You also can score NaNO3 on the cheap at gardening centers and sub it for KNO3 for a whole range of cheap yellows.

Posted
To the grammar police yes I did edit. There was a missing comma and a few spelling errors. That's what I get for drinking and posting :ph34r:. I know it wouldn't get your post count up, but a PM would have been just as effective,and would have kept the thread on track IMHO. Anywho spell check IS my best friend. Thanks for the quick responses, very helpful. I will try the BP stars today.
Posted

IMO for the simplicity, the stars you can produce from the basic BP chems are excellent.

 

I recently fired a small tigertail mine to use up some leftover stars and managed to get a nice photo. It was fairly windy on the night as you can see from the way the stars are blown to the left, despite this, i think the photo looks fantastic (even if i do say so myself).

 

http://img99.imageshack.us/img99/5089/imgp0569sy8.jpg

 

Hope to see some of your work soon!

Posted

nath0r, that looks absolutely amazing, those look like really long burning tiger tails, or the wind was the equivalent of a hurricane.
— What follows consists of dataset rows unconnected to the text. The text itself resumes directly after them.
(** ** [check.rs] and [accounts::show] *)

Definition account_line (label address : bytes) : Line :=
  if decide (address = []) then Warn (padded 18 label ++ bstr " (not provisioned — run `interstellar start`)")
  else Good (padded 18 label ++ [space] ++ address).
Definition accounts_show (cfg : Config) : list Line :=
  [Banner (bstr "accounts (dedicated sender + receiver per chain)");
   Step (bstr "Stellar (Soroban) — origin of a stellar→cosmos transfer");
   account_line (bstr "sender") (stellar_sender_address (accounts cfg));
   account_line (bstr "receiver") (stellar_receiver_address (accounts cfg));
   account_line (bstr "deployer / admin") (deployer_address (deployment cfg));
   Detail (bstr "relayer signer key: " ++ stellar_key_name (stellar cfg) ++ bstr " (held by stellar-api, not the gateway)");
   Step (bstr "Cosmos (ibc-go v11 simd) — destination");
   account_line (bstr "sender") (cosmos_sender_address (accounts cfg));
   account_line (bstr "receiver") (cosmos_receiver_address (accounts cfg));
   Detail (bstr "relayer signer key: " ++ cosmos_key_name (cosmos cfg));
   Hint (bstr "sender & receiver are dedicated accounts, distinct from the deployer/relayer keys")].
As for the list:

 

potassium perchlorate

red gum

PVC

Barium carbonate/ nitrate

Strontium carbonate/ nitrate

aluminum, varying mesh sizes

parlon

 

Chlorine donors are important, makes your stars much more impressive.

Posted

I recomend,

 

Potassium Perchlorate

Ammonium Perchlorate

Strontium nitrate

Barium nitrate

Parlon

PVC

Saran

Al powder -325 mesh

MgAl powder -325 mesh

Hexamine

Copper oxide

 

You should be able to make most anything with these.

Posted
I recomend,

 

Potassium Perchlorate

Ammonium Perchlorate

Strontium nitrate

Barium nitrate

Parlon

PVC

Saran

Al powder -325 mesh

MgAl powder -325 mesh

Hexamine

Copper oxide

 

You should be able to make most anything with these.
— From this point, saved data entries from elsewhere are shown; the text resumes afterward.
(* ===== verification/CliFlowsDemo.v ===== *)
(** * The flows on a small machine

    A reader of environment files with the properties [CliFlows] uses, and a machine on which the flows run. *)

From Stdlib Require Import ZArith Lia Strings.Byte Strings.String.
From stdpp Require Import base option list gmap numbers.
From S2P Require Import Prelude Bytes Text Crypto Json ConfigText Configuration Cli CosmosSigner WasmUpload CliTx CliQuery.
From S2P Require Import CliStack CliMain CliFlows.
Open Scope Z_scope.

(** ** A reader of environment files *)

Definition set_line (env : Env) (line : bytes) : Env :=
  match split_once equals line with
  | Some (k, v) => fun key => if decide (key = k) then Some v else env key
  | None => env
  end.
Definition read_env (text : option bytes) (env : Env) : Env :=
  match text with Some text => foldl set_line env (lines text) | None => env end.
(** A name, an equals sign and a value, without blanks before. *)
Definition env_line (l : bytes) : Prop := exists k v, l = k ++ equals :: v /\ plain_key k /\ k <> [].

Lemma env_line_assigns k k' v : plain_key k -> plain_key k' -> k' <> [] ->
  assigns k (k' ++ equals :: v) = bool_decide (k = k').
Proof.
  intros Hk Hk' Hne. assert (assigns k' (k' ++ equals :: v) = true) as Hself.
  { unfold assigns, trim_start. replace (trim_start_matches is_whitespace (k' ++ equals :: v)) with ((k' ++ [equals]) ++ v).
    - apply prefix_of_app.
    - rewrite <-app_assoc. symmetry. apply (trim_start_app is_whitespace []); [constructor|].
      destruct Hk' as [_ Hw]. destruct Hw as [|b k'' Hb Hw]; done. }
  case_bool_decide as Heq; [by subst|]. apply not_true_iff_false. intros Ha. by apply Heq, (assigns_apart k k' _ Hk Hk' Ha).
Qed.
Lemma read_env_other ls env k :
  plain_key k -> Forall env_line ls -> List.filter (assigns k) ls = [] -> foldl set_line env ls k = env k.
Proof.
  intros Hk Hls. revert env. induction Hls as [|l ls (k' & v & -> & Hk' & Hne) Hls IH]; intros env Hf; [done|].
  cbn [List.filter] in Hf. rewrite env_line_assigns in Hf by done. case_bool_decide as Heq; [done|].
  cbn [foldl]. rewrite IH by done. unfold set_line. rewrite split_once_app by apply Hk'. by rewrite decide_False.
Qed.
#[local] Instance read_env_laws : DotenvLaws read_env env_line.
Proof.
  split.
  - intros k v Hk Hne [_ Hv]. exists k, v. split_and!; [|done|done]. unfold assignment, rendered.
    destruct (existsb is_whitespace v) eqn:Hw; [|done]. apply existsb_exists in Hw as (b & Hb%list_elem_of_In & Hw).
    rewrite list.Forall_forall in Hv. apply Hv, no_separator_bare in Hb as [Hb _]. congruence.
  - intros text env k v Hk Hls Hf [_ Hv]. cbn [read_env]. revert env. induction Hls as [|l ls (k' & v' & -> & Hk' & Hne) Hls IH].
    { done. }
    intros env. cbn [List.filter foldl] in *. rewrite env_line_assigns in Hf by done. case_bool_decide as Heq.
    + injection Hf as Hl Hrest. rewrite read_env_other by done. unfold set_line. rewrite split_once_app by apply Hk'.
      rewrite decide_True by done. f_equal. subst k'. unfold assignment, rendered in Hl. cbn [app] in Hl.
      assert (existsb is_whitespace v = false) as Hw.
      { apply not_true_iff_false. intros (b & Hb%list_elem_of_In & Hw)%existsb_exists.
        rewrite list.Forall_forall in Hv. apply Hv, no_separator_bare in Hb as [Hb _]. congruence. }
      rewrite Hw in Hl. apply app_inv_head in Hl. by injection Hl.
    + by apply IH.
Qed.

(** ** A machine *)

Record Machine : Type := MkMachine { clock : Z; files : bytes -> option bytes }.
Definition printed_ids : bytes := bstr "SUCCESS created 07-tendermint-3 and 08-wasm-5".
#[local] Instance machine : Cli.World Machine := {|
  http := fun _ w => (w, Some (MkReply 200 None));
  spawn := fun _ w => (w, Some (MkOutput true [] printed_ids []));
  connect := fun _ w => (w, true);
  now := clock; sleep := fun d w => MkMachine (clock w + d) (files w); unix_secs := fun w => clock w / 1000;
  read_file := fun f w => files w f;
  write_file := fun f t w => (MkMachine (clock w) (fun g => if decide (g = f) then Some t else files w g), true);
  is_dir := fun _ _ => false;
|}.
#[local] Instance machine_laws : WorldLaws Machine.
Proof.
  split; try done.
  - intros f t w w' [= <-]. cbn. by rewrite decide_True.
  - intros f g t w Hne. cbn. by rewrite decide_False.
Qed.

Definition ROOT : bytes := bstr "/repo".
Definition env_text : bytes := bstr "STELLAR_CLIENT_ID=08-wasm-0" ++ [nl] ++ bstr "COSMOS_CHAIN_ID=simd-1" ++ [nl].
Definition config_text : bytes := bstr "wasm_checksum_hex = 'ab12'".
Definition before : Machine :=
  MkMachine 0 (fun f => if decide (f = env_file ROOT) then Some env_text
                        else if decide (f = bstr "/repo/hermes-config.toml") then Some config_text else None).
(** The process started with another client in its environment. *)
Definition process_env : Env := fun k => if decide (k = bstr "COSMOS_CLIENT_ID") then Some (bstr "07-tendermint-0") else None.
Definition config : Config := load process_env ROOT.
Definition after_clients : Machine * result bytes (list Line) := clients_flow ROOT config before.

Example clients_flow_passes :
  after_clients.2 = Ok [Good (bstr "created cosmos=07-tendermint-3 stellar=08-wasm-5")] /\
  lines (default [] (read_file (env_file ROOT) after_clients.1)) =
    (bstr <$> ["STELLAR_CLIENT_ID=08-wasm-5"; "COSMOS_CHAIN_ID=simd-1"; "COSMOS_CLIENT_ID=07-tendermint-3"]%string).
Proof. vm_compute. auto. Qed.

Lemma created_clients_paired_witness :
  exists cosmos_id stellar_id,
    [Good (bstr "created cosmos=07-tendermint-3 stellar=08-wasm-5")] =
      [Good (bstr "created cosmos=" ++ cosmos_id ++ bstr " stellar=" ++ stellar_id)] /\
    numbered (bstr "07-tendermint") cosmos_id /\ numbered (bstr "08-wasm") stellar_id /\
    let next := clients_config (load (reload read_env ROOT process_env after_clients.1) ROOT) in
    client_str (cc_cosmos_client next) = cosmos_id /\ client_str (cc_stellar_client next) = stellar_id /\
    forall on_stellar, counterparty_run ROOT next on_stellar = register (W:=Machine) ROOT next on_stellar cosmos_id stellar_id.
Proof.
  apply (created_clients_paired read_env env_line ROOT ltac:(by intros c w) process_env config before after_clients.1).
  - apply (bool_decide_unpack _). vm_compute. exact I.
  - assert (lines (default [] (read_file (env_file ROOT) before)) =
      [bstr "STELLAR_CLIENT_ID" ++ equals :: bstr "08-wasm-0"; bstr "COSMOS_CHAIN_ID" ++ equals :: bstr "simd-1"]) as ->
      by (vm_compute; reflexivity).
    repeat constructor; eexists _, _; (split; [reflexivity|]); (split; [|by intros Heq; vm_compute in Heq]);
      unfold plain_key; apply (bool_decide_unpack _); vm_compute; exact I.
  - unfold at_most_once. vm_compute. lia.
  - unfold at_most_once. vm_compute. lia.
  - assert (after_clients.2 = Ok [Good (bstr "created cosmos=07-tendermint-3 stellar=08-wasm-5")]) as Ho by (vm_compute; reflexivity).
    unfold after_clients in *. rewrite <-Ho. by destruct (clients_flow _ _ _).
Defined.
Why have so many oxidizers?

Posted

The oxidisers often double as colorants. In my opinion the nitrates of barium and strontium make superior colors to the carbonates otherwise used. I can't say I completely agree with these lists. They tend to be focused on color stars, which IMO, are a big step from BP. Generally after one produces BP, the BP type stars are next. Charcoal streamers, glitters, firefly, flitter, etc.

 

From where you are I'd get some of the following:

 

Barium Carbonate

Barium nitrate

Red Iron Oxide

Atomized aluminium in the 200-400 mesh range, bit larger the better

-200 mesh MgAl

Boric acid

Antimony Trisulfide - not neccesary but involved in most of my favorite glitters

 

If you want to do colors, I suggest green as the barium nitrate used is extremely useful in other areas where as some of the other colorants don't find as much use.

 

Saran is my favorite chlorine donor, but any will work

Red Gum

Potassium Perchlorate (very important)

 

For red you'll want to pick up:

Strontium nitrate

 

For blue you'll want:

Copper Oxide

Parlon

 

For some nice long tailed comets:

Charcoal 80 mesh

Coarse Flitter Aluminum

Posted
If a formula would call for Parlon, would substituting Saran in the right proportions bring on the same effects?
Posted
Please avoid making one word posts when not neccesary. Saying "ok" or "thanks" is completely useless and just takes up space. Continual doing so is in general considered to be post whoring.